• _Task instructions_: Using the listing below, set down each line from the line containing "Definition small_block_collision (t" through the line containing "exists d ds", both ends included, exactly and with nothing added.

========================

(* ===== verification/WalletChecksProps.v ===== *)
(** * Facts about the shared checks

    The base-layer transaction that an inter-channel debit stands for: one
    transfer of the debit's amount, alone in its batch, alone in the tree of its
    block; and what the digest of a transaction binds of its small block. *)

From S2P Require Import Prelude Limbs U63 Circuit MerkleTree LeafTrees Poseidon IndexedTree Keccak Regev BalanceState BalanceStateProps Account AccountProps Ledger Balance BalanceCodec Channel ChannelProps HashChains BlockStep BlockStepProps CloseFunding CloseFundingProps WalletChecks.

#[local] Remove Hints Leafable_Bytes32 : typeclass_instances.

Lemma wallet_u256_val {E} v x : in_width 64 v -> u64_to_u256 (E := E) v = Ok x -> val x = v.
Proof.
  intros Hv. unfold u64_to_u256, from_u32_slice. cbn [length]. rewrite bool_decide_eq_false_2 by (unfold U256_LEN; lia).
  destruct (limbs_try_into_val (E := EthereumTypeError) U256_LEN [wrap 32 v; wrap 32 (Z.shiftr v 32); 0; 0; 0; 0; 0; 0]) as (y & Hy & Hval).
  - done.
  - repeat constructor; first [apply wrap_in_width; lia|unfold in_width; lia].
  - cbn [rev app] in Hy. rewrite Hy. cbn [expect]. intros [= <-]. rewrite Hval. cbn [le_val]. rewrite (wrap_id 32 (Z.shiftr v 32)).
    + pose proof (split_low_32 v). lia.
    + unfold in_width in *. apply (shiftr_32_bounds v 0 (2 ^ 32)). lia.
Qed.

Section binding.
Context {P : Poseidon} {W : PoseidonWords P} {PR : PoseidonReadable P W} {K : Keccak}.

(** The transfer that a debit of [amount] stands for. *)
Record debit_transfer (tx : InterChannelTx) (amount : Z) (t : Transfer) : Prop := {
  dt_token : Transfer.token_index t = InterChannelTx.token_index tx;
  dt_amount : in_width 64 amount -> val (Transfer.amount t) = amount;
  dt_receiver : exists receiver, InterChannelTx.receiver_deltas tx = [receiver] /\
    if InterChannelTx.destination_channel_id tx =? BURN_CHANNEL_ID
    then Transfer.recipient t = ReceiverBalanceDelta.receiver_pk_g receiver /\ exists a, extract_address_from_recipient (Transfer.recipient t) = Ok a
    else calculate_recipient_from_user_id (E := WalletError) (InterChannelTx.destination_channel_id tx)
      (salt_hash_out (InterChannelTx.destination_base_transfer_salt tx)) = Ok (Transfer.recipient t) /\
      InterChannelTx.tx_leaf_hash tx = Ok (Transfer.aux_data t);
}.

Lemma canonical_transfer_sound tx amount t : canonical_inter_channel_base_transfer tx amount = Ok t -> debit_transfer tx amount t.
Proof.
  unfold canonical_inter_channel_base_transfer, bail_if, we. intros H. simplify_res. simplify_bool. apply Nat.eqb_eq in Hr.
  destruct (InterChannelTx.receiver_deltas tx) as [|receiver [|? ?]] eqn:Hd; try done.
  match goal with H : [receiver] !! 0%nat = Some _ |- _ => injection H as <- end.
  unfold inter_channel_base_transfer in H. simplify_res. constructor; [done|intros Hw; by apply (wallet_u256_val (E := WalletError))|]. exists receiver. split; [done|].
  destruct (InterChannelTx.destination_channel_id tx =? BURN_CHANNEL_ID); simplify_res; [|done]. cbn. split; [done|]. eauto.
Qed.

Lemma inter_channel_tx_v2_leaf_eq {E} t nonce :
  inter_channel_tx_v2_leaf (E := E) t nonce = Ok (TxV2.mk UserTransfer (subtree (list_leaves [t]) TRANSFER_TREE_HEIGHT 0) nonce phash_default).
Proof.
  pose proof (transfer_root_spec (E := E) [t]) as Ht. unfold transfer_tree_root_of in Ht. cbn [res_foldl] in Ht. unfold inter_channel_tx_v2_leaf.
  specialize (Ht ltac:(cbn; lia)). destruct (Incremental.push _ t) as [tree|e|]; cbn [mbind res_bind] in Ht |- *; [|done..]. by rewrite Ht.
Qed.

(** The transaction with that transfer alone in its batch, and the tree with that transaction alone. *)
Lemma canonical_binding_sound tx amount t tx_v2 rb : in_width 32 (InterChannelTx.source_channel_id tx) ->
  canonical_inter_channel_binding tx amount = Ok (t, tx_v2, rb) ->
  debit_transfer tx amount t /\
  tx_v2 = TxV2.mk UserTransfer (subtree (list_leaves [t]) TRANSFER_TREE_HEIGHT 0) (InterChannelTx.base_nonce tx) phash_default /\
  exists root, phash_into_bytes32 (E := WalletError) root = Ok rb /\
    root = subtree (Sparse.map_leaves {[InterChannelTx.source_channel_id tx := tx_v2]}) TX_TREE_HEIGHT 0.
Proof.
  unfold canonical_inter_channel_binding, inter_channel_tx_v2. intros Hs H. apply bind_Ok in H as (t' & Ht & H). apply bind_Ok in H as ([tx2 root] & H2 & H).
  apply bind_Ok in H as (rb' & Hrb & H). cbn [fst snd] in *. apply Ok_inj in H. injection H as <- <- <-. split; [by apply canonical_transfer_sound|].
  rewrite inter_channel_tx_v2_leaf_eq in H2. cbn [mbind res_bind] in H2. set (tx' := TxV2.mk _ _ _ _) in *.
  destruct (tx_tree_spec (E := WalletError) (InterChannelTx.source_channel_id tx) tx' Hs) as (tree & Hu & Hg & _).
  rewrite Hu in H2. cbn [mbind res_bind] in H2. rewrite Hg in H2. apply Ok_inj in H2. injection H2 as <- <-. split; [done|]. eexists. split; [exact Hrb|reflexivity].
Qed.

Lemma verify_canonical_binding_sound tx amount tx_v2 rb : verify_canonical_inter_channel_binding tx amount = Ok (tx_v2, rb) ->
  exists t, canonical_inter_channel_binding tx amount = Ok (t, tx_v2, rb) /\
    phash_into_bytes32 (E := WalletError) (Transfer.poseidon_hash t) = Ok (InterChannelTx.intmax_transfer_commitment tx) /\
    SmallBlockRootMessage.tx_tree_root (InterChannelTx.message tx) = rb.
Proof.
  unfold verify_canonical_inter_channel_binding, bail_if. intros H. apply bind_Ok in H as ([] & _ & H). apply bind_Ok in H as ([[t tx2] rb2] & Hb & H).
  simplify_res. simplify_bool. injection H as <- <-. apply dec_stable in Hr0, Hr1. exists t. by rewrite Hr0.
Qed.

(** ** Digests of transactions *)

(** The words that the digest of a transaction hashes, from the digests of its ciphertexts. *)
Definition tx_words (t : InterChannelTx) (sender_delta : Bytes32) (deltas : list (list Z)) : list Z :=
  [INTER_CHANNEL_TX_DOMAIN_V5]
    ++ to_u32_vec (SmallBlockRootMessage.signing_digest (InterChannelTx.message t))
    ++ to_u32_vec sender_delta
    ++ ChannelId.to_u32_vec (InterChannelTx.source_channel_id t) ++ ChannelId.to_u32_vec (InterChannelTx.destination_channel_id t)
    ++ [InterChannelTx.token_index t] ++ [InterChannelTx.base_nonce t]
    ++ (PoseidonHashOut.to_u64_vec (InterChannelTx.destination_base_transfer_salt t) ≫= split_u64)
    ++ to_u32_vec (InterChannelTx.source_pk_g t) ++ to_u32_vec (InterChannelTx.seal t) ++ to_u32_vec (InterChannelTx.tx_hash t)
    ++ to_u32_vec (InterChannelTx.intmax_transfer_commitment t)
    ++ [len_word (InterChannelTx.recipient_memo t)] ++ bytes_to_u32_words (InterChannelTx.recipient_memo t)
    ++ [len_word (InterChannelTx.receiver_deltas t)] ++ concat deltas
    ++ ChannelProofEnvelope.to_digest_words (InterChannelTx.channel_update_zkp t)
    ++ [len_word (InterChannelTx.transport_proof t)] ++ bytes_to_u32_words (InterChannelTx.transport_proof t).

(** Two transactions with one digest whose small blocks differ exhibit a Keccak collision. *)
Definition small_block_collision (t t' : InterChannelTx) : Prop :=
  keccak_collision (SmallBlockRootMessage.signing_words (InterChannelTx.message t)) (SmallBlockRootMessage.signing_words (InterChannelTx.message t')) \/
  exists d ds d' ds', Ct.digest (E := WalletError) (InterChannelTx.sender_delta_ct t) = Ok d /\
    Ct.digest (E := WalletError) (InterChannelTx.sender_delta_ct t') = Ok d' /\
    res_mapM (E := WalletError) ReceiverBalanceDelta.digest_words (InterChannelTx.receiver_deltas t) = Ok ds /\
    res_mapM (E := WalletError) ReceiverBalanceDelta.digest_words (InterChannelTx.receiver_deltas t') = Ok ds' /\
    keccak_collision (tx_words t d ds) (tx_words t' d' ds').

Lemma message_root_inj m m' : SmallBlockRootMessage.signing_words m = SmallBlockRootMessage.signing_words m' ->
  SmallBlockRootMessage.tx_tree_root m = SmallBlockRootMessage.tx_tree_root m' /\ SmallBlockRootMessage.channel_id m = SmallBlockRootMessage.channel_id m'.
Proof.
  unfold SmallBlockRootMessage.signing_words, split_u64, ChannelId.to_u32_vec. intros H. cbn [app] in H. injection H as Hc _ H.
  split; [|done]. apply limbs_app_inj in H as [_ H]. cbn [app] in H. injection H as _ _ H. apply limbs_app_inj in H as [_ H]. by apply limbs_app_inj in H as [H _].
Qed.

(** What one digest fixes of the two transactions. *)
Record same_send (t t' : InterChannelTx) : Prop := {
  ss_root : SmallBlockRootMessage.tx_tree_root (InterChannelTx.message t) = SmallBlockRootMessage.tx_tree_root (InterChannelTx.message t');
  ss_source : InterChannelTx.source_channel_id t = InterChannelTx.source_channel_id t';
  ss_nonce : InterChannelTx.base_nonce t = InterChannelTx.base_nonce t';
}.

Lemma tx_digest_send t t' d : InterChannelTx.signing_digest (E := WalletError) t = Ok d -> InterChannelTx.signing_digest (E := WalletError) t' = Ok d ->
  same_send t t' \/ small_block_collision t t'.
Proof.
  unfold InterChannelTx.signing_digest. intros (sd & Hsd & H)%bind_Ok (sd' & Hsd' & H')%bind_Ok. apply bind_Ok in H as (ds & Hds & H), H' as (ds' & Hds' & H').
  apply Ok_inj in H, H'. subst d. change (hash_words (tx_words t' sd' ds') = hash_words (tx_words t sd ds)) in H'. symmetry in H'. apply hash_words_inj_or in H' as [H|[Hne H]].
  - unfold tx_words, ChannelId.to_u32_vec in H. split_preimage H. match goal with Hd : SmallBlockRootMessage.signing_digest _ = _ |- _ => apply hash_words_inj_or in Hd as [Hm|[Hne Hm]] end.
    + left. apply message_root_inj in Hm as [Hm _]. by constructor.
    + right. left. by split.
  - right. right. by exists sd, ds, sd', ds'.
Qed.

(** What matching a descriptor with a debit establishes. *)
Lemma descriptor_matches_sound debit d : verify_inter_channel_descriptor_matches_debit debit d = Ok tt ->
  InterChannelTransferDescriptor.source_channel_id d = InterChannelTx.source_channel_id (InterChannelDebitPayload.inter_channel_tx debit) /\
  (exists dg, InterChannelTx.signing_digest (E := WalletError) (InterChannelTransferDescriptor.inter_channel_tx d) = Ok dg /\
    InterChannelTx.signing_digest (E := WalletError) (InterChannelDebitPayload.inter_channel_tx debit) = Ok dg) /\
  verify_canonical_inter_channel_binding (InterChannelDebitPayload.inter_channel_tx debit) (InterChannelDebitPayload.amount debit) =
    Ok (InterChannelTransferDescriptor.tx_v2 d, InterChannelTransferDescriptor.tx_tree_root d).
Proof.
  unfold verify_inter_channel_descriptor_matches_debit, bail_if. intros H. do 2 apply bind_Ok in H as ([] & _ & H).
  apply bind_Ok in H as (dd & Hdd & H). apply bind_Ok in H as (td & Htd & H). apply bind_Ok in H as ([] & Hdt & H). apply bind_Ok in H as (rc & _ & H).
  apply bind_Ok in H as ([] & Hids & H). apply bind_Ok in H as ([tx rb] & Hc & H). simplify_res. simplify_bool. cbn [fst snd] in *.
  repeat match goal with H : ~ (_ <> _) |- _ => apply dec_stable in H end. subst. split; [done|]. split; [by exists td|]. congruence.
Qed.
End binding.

========================

• _Output below_:
Definition small_block_collision (t t' : InterChannelTx) : Prop :=
  keccak_collision (SmallBlockRootMessage.signing_words (InterChannelTx.message t)) (SmallBlockRootMessage.signing_words (InterChannelTx.message t')) \/
  exists d ds d' ds', Ct.digest (E := WalletError) (InterChannelTx.sender_delta_ct t) = Ok d /\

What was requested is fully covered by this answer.